Snow Flower and the Secret Fan

Perhaps it is a joke that only girls and women can understand. We are seen as completely useless. Even if our natal families love us, we are a burden to them. We marry into new families, go to our husbands sight unseen, do bed business with them as total strangers, and submit to the demands of our mothers-in-law. If we are lucky, we have sons and secure our positions in our husbands’ homes. If not, we are faced with the scorn of our mothers-in-law, the ridicule of our husbands’ concubines, and the disappointed faces of our daughters. We use a woman’s wiles — of which at seventeen we girls know almost nothing — but beyond this there is little we can do to change our fate. We live at the whim and pleasure of others…

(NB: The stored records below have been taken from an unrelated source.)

(** What a window's settlements, fees and refunds owe an account, and what the events of the asset's contract
    moved to it out of the vault, burns among them. *)
Definition due_of `{StellarSDK} (a : string) (s : events.Settled) : Z :=
  gives a (events.S_Recipient s, - events.S_ExtAmount s) + gives a (events.S_Relayer s, events.S_Fee s).
Definition back_of `{StellarSDK} (a : string) (r : chaindata.Resolution) : Z :=
  match chaindata.ROutcome r with
  | chaindata.OutAdmitted => 0
  | _ => gives a (chaindata.Depositor (chaindata.RDeposit r), chaindata.Amount (chaindata.RDeposit r))
  end.
Definition sum_of {A} (f : A → Z) (l : list A) : Z := foldr (λ x n, f x + n) 0 l.
Definition due `{StellarSDK} (a : string) (d : chaindata.Delta) : Z :=
  sum_of (due_of a) (map chaindata.SSettled (chaindata.Settlements d)) + sum_of (back_of a) (chaindata.Resolved d).
Definition moved_of `{StellarSDK} (vault a : string) (e : events.RawEvent) : Z :=
  match token.DecodeTransfer e, token.DecodeBurn e with
  | Ok t, _ | Fail _, Ok t => if String.eqb (token.From t) vault then gives a (token.To t, token.Amount t) else 0
  | Fail _, Fail _ => 0
  end.

(** The RPC's filters: one takes an event with as many topics as its own, each any or the value it names, and an
    event passes when one of the filters takes it. *)
Definition takes `{StellarSDK} (t : Topic) (x : string) : Prop :=
  match t with TAnyOne => True | TValue v => unmarshal_base64 x = Some v end.
#[export] Instance takes_dec `{StellarSDK} t x : Decision (takes t x).
Proof. unfold takes. destruct t; apply _. Defined.
Definition passes `{StellarSDK} (filters : list (list Topic)) (e : events.RawEvent) : Prop :=
  Exists (λ f, Forall2 takes f (events.Topics e)) filters.
(** * Last-Position Lookup Engine

    A shallow embedding of the read path of gps-last-position-api:
    the two Redis repositories (device and mobile namespaces), the two
    services built on them, and the request validation middleware.

    JavaScript values are an inductive type, Redis is an interface whose
    replies are data, and the asynchronous methods become computations
    in a monad that records every Redis command and every log line and
    that can throw. *)

From Stdlib Require Import String Ascii List ZArith Lia Bool Arith DecimalString.
Import ListNotations.
Local Open Scope string_scope.
Local Open Scope list_scope.

Set Implicit Arguments.
Set Warnings "-register-all".
Set Warnings "-notation-overridden".

(** ** Strings

    A JavaScript string is a sequence of UTF-16 code units.  The model
    uses [string], whose characters stand for the code units 0..255;
    identifiers, Redis keys and type names of this service live there. *)

Module JSString.

(** WhiteSpace and LineTerminator code units below 256:
    TAB, LF, VT, FF, CR, SP and NBSP. *)
Definition is_white_space (c : ascii) : bool :=
  let n := nat_of_ascii c in
  ((n =? 9) || (n =? 10) || (n =? 11) || (n =? 12) || (n =? 13)
   || (n =? 32) || (n =? 160))%nat.

Fixpoint trimStart (s : string) : string :=
  match s with
  | EmptyString => EmptyString
  | String c rest => if is_white_space c then trimStart rest else s
  end.

Fixpoint trimEnd (s : string) : string :=
  match s with
  | EmptyString => EmptyString
  | String c rest =>
      match trimEnd rest with
      | EmptyString => if is_white_space c then EmptyString else String c EmptyString
      | kept => String c kept
      end
  end.

(** [String.prototype.trim] *)
Definition trim (s : string) : string := trimEnd (trimStart s).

This quote is the crux of Snow Flower and the Secret Fan, by Lisa See. It’s a book by women, about women’s lives, women’s pains, women’s loves, and women’s heartaches. I’ve been thinking about this book ever since I finished it, and yet I’m having a difficult time figuring out what to write. It’s heart-rendering, it’s challenging, it’s painful, it’s hopeful. It’s a lot like life.

The book takes place in rural China, where the culture is not kind to women. Lily is a Second Daughter, a position in life that’s really not good at all. Yet, when it comes time for her feet to be bound (in the few chapters that were the most difficult for me to get through; I almost gave up the book on chapter 5, it was so painful to read), her life takes a different direction. She ends up with perfect, 7 centimeter “golden lilies” for feet, a laotong (an “old same”) and prospects for a better life than what her parents have. It’s the relationship with her laotong, Snow Flower, though, that makes up the plot of the novel. How they go from innocent 7 year olds, with much in common; to young marrieds, with less in common; to middle age women facing the hardships of life.

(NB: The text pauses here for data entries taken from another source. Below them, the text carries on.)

(** * Browser automation service: task registry, dispatcher and broadcaster

    A shallow embedding of [service/task_queue.py], of the parts of
    [service/api_server.py] that drive the queue, and of
    [service/websocket_manager.py], with the properties the service's
    specification states about them.

    Python objects mutated in place (the [Task] records held by
    [TaskQueue.tasks], the subscriber sets held by
    [WebSocketManager.task_subscribers]) are reached through one owner only,
    so a method is a function from the owner's state to a completion and the
    owner's next state.  Calls to [logger] have no effect on that state and
    are left out. *)

From Stdlib Require Import ZArith String Ascii List DecimalString Lia.
From stdpp Require Import base option list strings gmap fin_maps fin_sets.
From stdpp Require Import sorting.

Local Open Scope string_scope.
#[local] Set Warnings "-clear-no-such-hyp".

(** ** Python values and completions *)

(** The JSON-like values that travel through the service as [Dict[str, Any]]. *)
#[warnings="-register-all"]
Inductive pyvalue : Type :=
| PNone
| PBool (b : bool)
| PInt (z : Z)
| PStr (s : string)
| PList (l : list pyvalue)
| PDict (d : list (string * pyvalue)).

(** A Python [dict] with [str] keys, in insertion order. *)
Abbreviation pydict := (list (string * pyvalue)).

(** [d[k]] read through [d.get(k)]. *)
Fixpoint dict_get (k : string) (d : pydict) : option pyvalue :=
  match d with
  | [] => None
  | (k', v) :: d' => if String.eqb k k' then Some v else dict_get k d'
  end.

(** [d[k] = v]: an existing key keeps its position, a new key goes last. *)
Fixpoint dict_set (k : string) (v : pyvalue) (d : pydict) : pydict :=
  match d with
  | [] => [(k, v)]
  | (k', v') :: d' =>
      if String.eqb k k' then (k, v) :: d' else (k', v') :: dict_set k v d'
  end.

Definition dict_keys (d : pydict) : list string := map fst d.

(** [x is not None] *)
Definition is_not_None (v : pyvalue) : bool :=
  match v with PNone => false | _ => true end.

(** The exceptions the modelled code raises. *)
Inductive pyexn : Type :=
| HTTPException (status_code : Z) (detail : string)
| AttributeError (msg : string)
| ConnectionError (msg : string)
| RuntimeError (msg : string).

(** How a call ends: with a value or with an exception. *)
Inductive completion (A : Type) : Type :=
| Returns (a : A)
| Raises (e : pyexn).
Arguments Returns {A} a.
Arguments Raises {A} e.

(** A method of an object with state [S]. *)
Definition Py (S A : Type) : Type := S -> completion A * S.

Definition ret {S A} (a : A) : Py S A := fun s => (Returns a, s).
Definition raise {S A} (e : pyexn) : Py S A := fun s => (Raises e, s).
Definition bind {S A B} (m : Py S A) (k : A -> Py S B) : Py S B :=
  fun s => match m s with
           | (Returns a, s') => k a s'
           | (Raises e, s') => (Raises e, s')
           end.
Definition gets {S A} (f : S -> A) : Py S A := fun s => (Returns (f s), s).
Definition modify {S} (f : S -> S) : Py S unit := fun s => (Returns tt, f s).

Notation "x <- m ;; k" := (bind m (fun x => k))
  (at level 100, m at next level, right associativity, only parsing).
Notation "m ;; k" := (bind m (fun _ => k))
  (at level 100, right associativity, only parsing).

(** The state a call leaves, and how it ended. *)
Definition exec {S A} (m : Py S A) (s : S) : S := snd (m s).
Definition outcome {S A} (m : Py S A) (s : S) : completion A := fst (m s).

(** ** [datetime] *)

(** A naive [datetime], as [datetime.utcnow()] returns it. *)
Record datetime : Type := mk_datetime {
  year : nat; month : nat; day : nat;
  hour : nat; minute : nat; second : nat; microsecond : nat
}.

Fixpoint zeros (n : nat) : string :=
  match n with
  | O => EmptyString
  | S n' => String "0" (zeros n')
  end.

(** [format(n, "0{width}d")] for a non-negative [n]. *)
Definition zero_pad (width n : nat) : string :=
  let digits := NilZero.string_of_uint (Nat.to_uint n) in
  zeros (width - String.length digits) ++ digits.

(** [datetime.isoformat()]: the fraction is printed only when it is not 0. *)
Definition isoformat (d : datetime) : string :=
  zero_pad 4 (year d) ++ "-" ++ zero_pad 2 (month d) ++ "-" ++ zero_pad 2 (day d)
  ++ "T" ++ zero_pad 2 (hour d) ++ ":" ++ zero_pad 2 (minute d)
  ++ ":" ++ zero_pad 2 (second d)
  ++ (if Nat.eqb (microsecond d) 0 then EmptyString
      else "." ++ zero_pad 6 (microsecond d)).

(** [x.isoformat() if x else None]; a [datetime] is always truthy. *)
Definition isoformat_or_None (d : option datetime) : pyvalue :=
  match d with
  | Some x => PStr (isoformat x)
  | None => PNone
  end.

(** ** [task_queue.py] *)

Inductive TaskStatus : Type := PENDING | RUNNING | COMPLETED | FAILED | CANCELLED.

#[global] Instance TaskStatus_eq_dec : EqDecision TaskStatus.
Proof. solve_decision. Defined.

(** [TaskStatus.value] *)
Definition value (s : TaskStatus) : string :=
  match s with
  | PENDING => "pending"
  | RUNNING => "running"
  | COMPLETED => "completed"
  | FAILED => "failed"
  | CANCELLED => "cancelled"
  end.

(** The members of the enumeration, in definition order. *)
Definition TaskStatus_members : list TaskStatus :=
  [PENDING; RUNNING; COMPLETED; FAILED; CANCELLED].

(** The dataclass [Task].  [result] and [error] are [Optional] and hold
    [PNone] until a transition stores something. *)
Record Task : Type := mk_Task {
  id : string;
  command : string;
  status : TaskStatus;
  created_at : datetime;
  started_at : option datetime;
  completed_at : option datetime;
  result : pyvalue;
  error : pyvalue;
  progress : list pyvalue;
  llm_provider : string;
  llm_model : string;
  browser_profile : string
}.

Definition with_status (s : TaskStatus) (t : Task) : Task :=
  mk_Task (id t) (command t) s (created_at t) (started_at t) (completed_at t)
          (result t) (error t) (progress t)
          (llm_provider t) (llm_model t) (browser_profile t).
Definition with_started_at (d : option datetime) (t : Task) : Task :=
  mk_Task (id t) (command t) (status t) (created_at t) d (completed_at t)
          (result t) (error t) (progress t)
          (llm_provider t) (llm_model t) (browser_profile t).
Definition with_completed_at (d : option datetime) (t : Task) : Task :=
  mk_Task (id t) (command t) (status t) (created_at t) (started_at t) d
          (result t) (error t) (progress t)
          (llm_provider t) (llm_model t) (browser_profile t).
Definition with_result (v : pyvalue) (t : Task) : Task :=
  mk_Task (id t) (command t) (status t) (created_at t) (started_at t)
          (completed_at t) v (error t) (progress t)
          (llm_provider t) (llm_model t) (browser_profile t).
Definition with_error (v : pyvalue) (t : Task) : Task :=
  mk_Task (id t) (command t) (status t) (created_at t) (started_at t)
          (completed_at t) (result t) v (progress t)
          (llm_provider t) (llm_model t) (browser_profile t).
Definition with_progress (p : list pyvalue) (t : Task) : Task :=
  mk_Task (id t) (command t) (status t) (created_at t) (started_at t)
          (completed_at t) (result t) (error t) p
          (llm_provider t) (llm_model t) (browser_profile t).

(** [Task.add_progress]; [details or {}] turns [None] and the empty dict
    into the empty dict. *)
Definition add_progress (step : string) (details : option pydict)
    (now : datetime) (t : Task) : Task :=
  let progress_entry :=
    PDict [("timestamp", PStr (isoformat now));
           ("step", PStr step);
           ("details", PDict (match details with
                              | Some (e :: d) => e :: d
                              | _ => []
                              end))] in
  with_progress (progress t ++ [progress_entry]) t.

(** [Task.to_dict]: [asdict] followed by the conversions of the timestamps
    and of the status. *)
Definition to_dict (t : Task) : pydict :=
  [("id", PStr (id t));
   ("command", PStr (command t));
   ("status", PStr (value (status t)));
   ("created_at", PStr (isoformat (created_at t)));
   ("started_at", isoformat_or_None (started_at t));
   ("completed_at", isoformat_or_None (completed_at t));
   ("result", result t);
   ("error", error t);
   ("progress", PList (progress t));
   ("llm_provider", PStr (llm_provider t));
   ("llm_model", PStr (llm_model t));
   ("browser_profile", PStr (browser_profile t))].

(** An [asyncio.Task], known by its identity. *)
Definition AsyncTask : Type := nat.

(** The class [TaskQueue].  The first four fields are the attributes set by
    [__init__].  The last two record what the methods ask of the asyncio
    event loop: the [pending_queue.put] coroutines that [create_task] has
    scheduled and that have not run yet, and the asyncio tasks on which
    [cancel()] was called. *)
Record TaskQueue : Type := mk_TaskQueue {
  tasks : gmap string Task;
  pending_queue : list string;
  max_concurrent_tasks : Z;
  running_tasks : gmap string AsyncTask;
  scheduled_puts : list string;
  cancel_requests : list AsyncTask
}.

Definition with_tasks (m : gmap string Task) (q : TaskQueue) : TaskQueue :=
  mk_TaskQueue m (pending_queue q) (max_concurrent_tasks q) (running_tasks q)
               (scheduled_puts q) (cancel_requests q).
Definition with_pending_queue (l : list string) (q : TaskQueue) : TaskQueue :=
  mk_TaskQueue (tasks q) l (max_concurrent_tasks q) (running_tasks q)
               (scheduled_puts q) (cancel_requests q).
Definition with_max_concurrent_tasks (c : Z) (q : TaskQueue) : TaskQueue :=
  mk_TaskQueue (tasks q) (pending_queue q) c (running_tasks q)
               (scheduled_puts q) (cancel_requests q).
Definition with_running_tasks (r : gmap string AsyncTask) (q : TaskQueue)
    : TaskQueue :=
  mk_TaskQueue (tasks q) (pending_queue q) (max_concurrent_tasks q) r
               (scheduled_puts q) (cancel_requests q).
Definition with_scheduled_puts (l : list string) (q : TaskQueue) : TaskQueue :=
  mk_TaskQueue (tasks q) (pending_queue q) (max_concurrent_tasks q)
               (running_tasks q) l (cancel_requests q).
Definition with_cancel_requests (l : list AsyncTask) (q : TaskQueue)
    : TaskQueue :=
  mk_TaskQueue (tasks q) (pending_queue q) (max_concurrent_tasks q)
               (running_tasks q) (scheduled_puts q) l.

(** [TaskQueue.__init__] *)
Definition TaskQueue_init : TaskQueue :=
  mk_TaskQueue ∅ [] 3 ∅ [] [].

(** [TaskQueue.create_task].  [task_id] is the string [uuid.uuid4()] gave and
    [now] the reading of the clock; [kwargs.get(k, d)] is [default d], the
    values being [str] as [Task] declares them. *)
Definition create_task (task_id : string) (now : datetime) (cmd : string)
    (kwargs : gmap string string) : Py TaskQueue string :=
  let task :=
    mk_Task task_id cmd PENDING now None None PNone PNone []
            (default "mac_studio" (kwargs !! "llm_provider"))
            (default "llama4:scout" (kwargs !! "llm_model"))
            (default "anti_bot" (kwargs !! "browser_profile")) in
  modify (fun q => with_tasks (<[task_id := task]> (tasks q)) q) ;;
  modify (fun q => with_scheduled_puts (scheduled_puts q ++ [task_id]) q) ;;
  ret task_id.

It’s a book about survival: of women in a male-dominated world; of the nu shu writing — the women’s language; of friendship against all odds. It’s also a story about regret and heartache. It’s not a happy one; I had to go check out a book of humorous essays just to get me through the book. I needed something to balance out the depressing lives Lily and Snow Flower led.

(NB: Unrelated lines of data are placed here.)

(** * us_market_morning: the report generator of [scripts/fetch_us_market.py]

    A shallow embedding of the pure logic of the script: the percent-change
    helper [pct], the excerpting rule [safe_first_sentence], the price loop
    of [fetch_prices], the collection / deduplication loops of [fetch_news]
    and the index-table row of the template of [render_html].

    Conventions.
    - A Python [float] is a binary64 value of [PrimFloat.float]; the
      arithmetic operators are the IEEE ones, except true division, which
      raises on a zero divisor.
    - A Python [str] is a [string]; a character stands for a code point
      below U+0100.
    - Library calls that reach the network (yfinance, feedparser) and the
      YAML configuration are inputs of the functions. *)

From Stdlib Require Import ZArith Floats Lia Ascii String.
From Stdlib Require Import DecimalString DecimalPos DecimalN.
From stdpp Require Import base option list gmap strings.

Local Open Scope string_scope.
Local Open Scope list_scope.
Local Open Scope Z_scope.

(** ** Exceptions *)

(** The exception classes the modelled operations raise. Each one derives
    from [Exception], so an [except Exception] clause catches all of them. *)
Inductive exn : Type :=
  | ZeroDivisionError
  | TypeError
  | OverflowError
  | KeyError
  | IndexError.

Inductive result (A : Type) : Type :=
  | Ok (a : A)
  | Raise (e : exn).
Arguments Ok {A} a.
Arguments Raise {A} e.

#[global] Instance result_ret : MRet result := fun A a => Ok a.

#[global] Instance result_bind : MBind result := fun A B k r =>
  match r with
  | Ok a => k a
  | Raise e => Raise e
  end.

(** [try: body except Exception: handler] *)
Definition try_except {A : Type} (body : result A) (handler : exn -> result A)
  : result A :=
  match body with
  | Ok a => Ok a
  | Raise e => handler e
  end.

(** ** Python numbers *)

Inductive pyval : Type :=
  | PyFloat (f : float)
  | PyInt (z : Z)
  | PyStr (s : string)
  | PyNone.

(** [float(z)] for an int: round to nearest, ties to even; a value beyond the
    largest double raises [OverflowError]. *)
Definition int_to_float (z : Z) : result float :=
  match binary_normalize prec emax z 0 false with
  | S754_infinity _ => Raise OverflowError
  | sf => Ok (SF2Prim sf)
  end.

(** The operand conversion of [float.__truediv__]: [None] stands for
    [NotImplemented]. *)
Definition to_double (v : pyval) : option (result float) :=
  match v with
  | PyFloat f => Some (Ok f)
  | PyInt z => Some (int_to_float z)
  | PyStr _ | PyNone => None
  end.
Lemma get_balance_after_empty_mining_witness :
  ("alice" <> "SYSTEM" ->
   exists miner system,
     get_balance fresh_ledger "alice" = Returned (Int miner) /\
     get_balance ledger_rewarded "alice"
     = Returned (Int (miner + mining_reward fresh_ledger)) /\
     get_balance fresh_ledger "SYSTEM" = Returned (Int system) /\
     get_balance ledger_rewarded "SYSTEM"
     = Returned (Int (system - mining_reward fresh_ledger))) /\
  (forall a, a <> "alice" -> a <> "SYSTEM" ->
             get_balance ledger_rewarded a = get_balance fresh_ledger a) /\
  ("alice" = "SYSTEM" ->
   forall a, get_balance ledger_rewarded a = get_balance fresh_ledger a).
Proof.
  apply (get_balance_after_empty_mining 3 fresh_ledger "alice"
           "2024-10-27 03:34:20" "1730000065.5" block_reward_only).
  - reflexivity.
  - reflexivity.
  - vm_compute. reflexivity.
Defined.

Lemma sum_Z_add (A : Type) (f g : A -> Z) (l : list A) :
  sum_Z (map (fun a => f a + g a) l) = sum_Z (map f l) + sum_Z (map g l).
Proof.
  induction l as [|a l IH]; cbn; [reflexivity|].
  fold (sum_Z (map (fun a => f a + g a) l)) (sum_Z (map f l))
       (sum_Z (map g l)).
  lia.
Qed.
(** * WellMixedTank: a verification development for
    metachem/templates/WellMixedTank.py

    The Python module assembles a control-flow graph of stateful nodes (a
    loader, samplers, observers, a three-way decision) around an opaque
    bonding subgraph, and records every reaction in a ledger.  The classes of
    the module are embedded as Rocq modules of the same name; node-local
    attributes are record fields, the four lifecycle phases are functions that
    pass the node and the containers explicitly, and a raised exception is the
    left summand of [result]. *)

From stdpp Require Import base gmap list strings pretty.
From Stdlib Require Import ZArith Lia Ascii.

Set Warnings "-register-all".
Local Open Scope Z_scope.

(** ** Python values, exceptions *)

(** A particle's [id] attribute: the source never constrains its type, it is
    only stored and formatted, so both integers and strings are allowed. *)
Inductive ident :=
| IdInt (n : Z)
| IdStr (s : string).

(** [WatsonSpike]: the two attributes the module reads. *)
Record WatsonSpike := { spikeNumber : Z; intensity : Z }.

(** An element of [part.open_spikes] or [part.bonds]: a sequence of which the
    module reads position 0 only. *)
Record spike_entry := { entry_head : WatsonSpike; entry_rest : list Z }.

(** The bond/spike structure of an [RBNParticle]. *)
Record RBNData := {
  atoms : list Z;
  open_spikes : list spike_entry;
  bonds : list spike_entry
}.

(** A [Particle]; [rbn p = Some d] when the object is an [RBNParticle]. *)
Record Particle := { id : ident; rbn : option RBNData }.

Inductive pyval :=
| VInt (n : Z)
| VStr (s : string)
| VObj (p : Particle)
| VTuple (l : list pyval)
| VList (l : list pyval).

Definition of_ident (i : ident) : pyval :=
  match i with IdInt n => VInt n | IdStr s => VStr s end.

(** [str(x)] for an identifier, as an f-string formats it. *)
Definition str_ident (i : ident) : string :=
  match i with IdInt n => pretty n | IdStr s => s end.

(** [isinstance(x, Particle)] *)
Definition isinstance_Particle (x : pyval) : bool :=
  match x with VObj _ => true | _ => false end.

(** [isinstance(x, RBNParticle)] *)
Definition isinstance_RBNParticle (x : pyval) : bool :=
  match x with VObj p => bool_decide (is_Some (rbn p)) | _ => false end.

(** Exceptions, by class.  The built-in ones carry their message; the
    errors of the operating system carry the file name they are about
    (their attribute [filename]).  [Exception cls msg] is an exception of
    any other class, named [cls]: the code that is not in the source tree
    may raise what it likes. *)
Inductive exn :=
| ValueError (msg : string)
| IndexError (msg : string)
| TypeError (msg : string)
| FileNotFoundError (filename : string)
| IsADirectoryError (filename : string)
| NotADirectoryError (filename : string)
| AttributeError (msg : string)
| InsufficientPopulationError
| Exception (cls msg : string).

Definition class_name (e : exn) : string :=
  match e with
  | ValueError _ => "ValueError"
  | IndexError _ => "IndexError"
  | TypeError _ => "TypeError"
  | FileNotFoundError _ => "FileNotFoundError"
  | IsADirectoryError _ => "IsADirectoryError"
  | NotADirectoryError _ => "NotADirectoryError"
  | AttributeError _ => "AttributeError"
  | InsufficientPopulationError => "InsufficientPopulationError"
  | Exception cls _ => cls
  end.

Definition result (A : Type) : Type := exn + A.
Definition Ok {A} (a : A) : result A := inr a.
Definition Raise {A} (e : exn) : result A := inl e.

Definition bind {A B} (m : result A) (k : A → result B) : result B :=
  match m with inl e => inl e | inr a => k a end.

Notation "'try!' x := m 'in' k" := (bind m (λ x, k))
  (at level 10, x pattern, m at level 100, k at level 200, only parsing).

(** [seq[0]], [seq[1]], ... on a Python list. *)
Definition getitem {A} (l : list A) (i : nat) : result A :=
  match l !! i with
  | Some a => Ok a
  | None => Raise (IndexError "list index out of range")
  end.

(** ** Containers *)

(** Modelled from the spec: the counter containers
    ([CoreContainer.StackEnvironment] is not in the source tree).  The spec
    describes a counter as a named integer register, initialised to 0, that is
    read, ticked and reset; [read()[0]] is the register's current value. *)
Module StackEnvironment.
Record t := { value : Z }.
Definition init : t := {| value := 0 |}.
Definition read0 (c : t) : Z := value c.
Definition tick (c : t) : t := {| value := value c + 1 |}.
Definition reset (c : t) : t := {| value := 0 |}.
End StackEnvironment.

(** ** TimingsDecision *)

Module TimingsDecision.

Record t := {
  time_thresh : Z;
  gen_thresh : Z;
  sample_size : Z;
  time : Z;
  gen : Z;
  tank_size : Z
}.

(** [__init__(graph, readcontainers, time_thresh, gen_thresh, sample_size)] *)
Definition init (time_thresh gen_thresh sample_size : Z) : t :=
  {| time_thresh := time_thresh; gen_thresh := gen_thresh;
     sample_size := sample_size; time := 0; gen := 0; tank_size := 0 |}.

(** [read]: [readcontainers] is [[VGen, VTime, TTank]]. *)
Definition read (self : t) (VGen VTime : StackEnvironment.t)
    (TTank : list pyval) : t :=
  {| time_thresh := time_thresh self; gen_thresh := gen_thresh self;
     sample_size := sample_size self;
     time := StackEnvironment.read0 VTime;
     gen := StackEnvironment.read0 VGen;
     tank_size := Z.of_nat (length TTank) |}.

Definition process (self : t) : Z :=
  if (gen self <? gen_thresh self) && (tank_size self >=? sample_size self)
  then 0
  else if time self <? time_thresh self then 1
  else 2.

(** One visit of the node: [read] then [process]. *)
Definition visit (self : t) (VGen VTime : StackEnvironment.t)
    (TTank : list pyval) : t * Z :=
  let self' := read self VGen VTime TTank in (self', process self').

End TimingsDecision.

(** Modelled from the spec: the keyed scalar store
    ([CoreContainer.DictionaryEnvironment] is not in the source tree), a
    mapping from string key to value: [read] hands out the dictionary,
    [remove] clears the given keys, [add] writes the given record into it. *)
Module DictionaryEnvironment.
Definition remove (keys : list string) (d : gmap string pyval)
    : gmap string pyval :=
  foldr delete d keys.
Definition add (record d : gmap string pyval) : gmap string pyval :=
  record ∪ d.
End DictionaryEnvironment.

All that said, I’m not sorry I read this book. It’s enlightening — I can’t believe people survived in situations like this, yet they did. Lily and Snow Flower were not only admirable in the fact that they survived, but that they tried to make a better life for themselves. And in the end, that’s the best I could hope for from this book.

5 thoughts on “Snow Flower and the Secret Fan

  1. This book must be popular in my town because there are lots of holds on it at the library. Even the Russian translation is out, not that I’d be foolhardy enough to try it.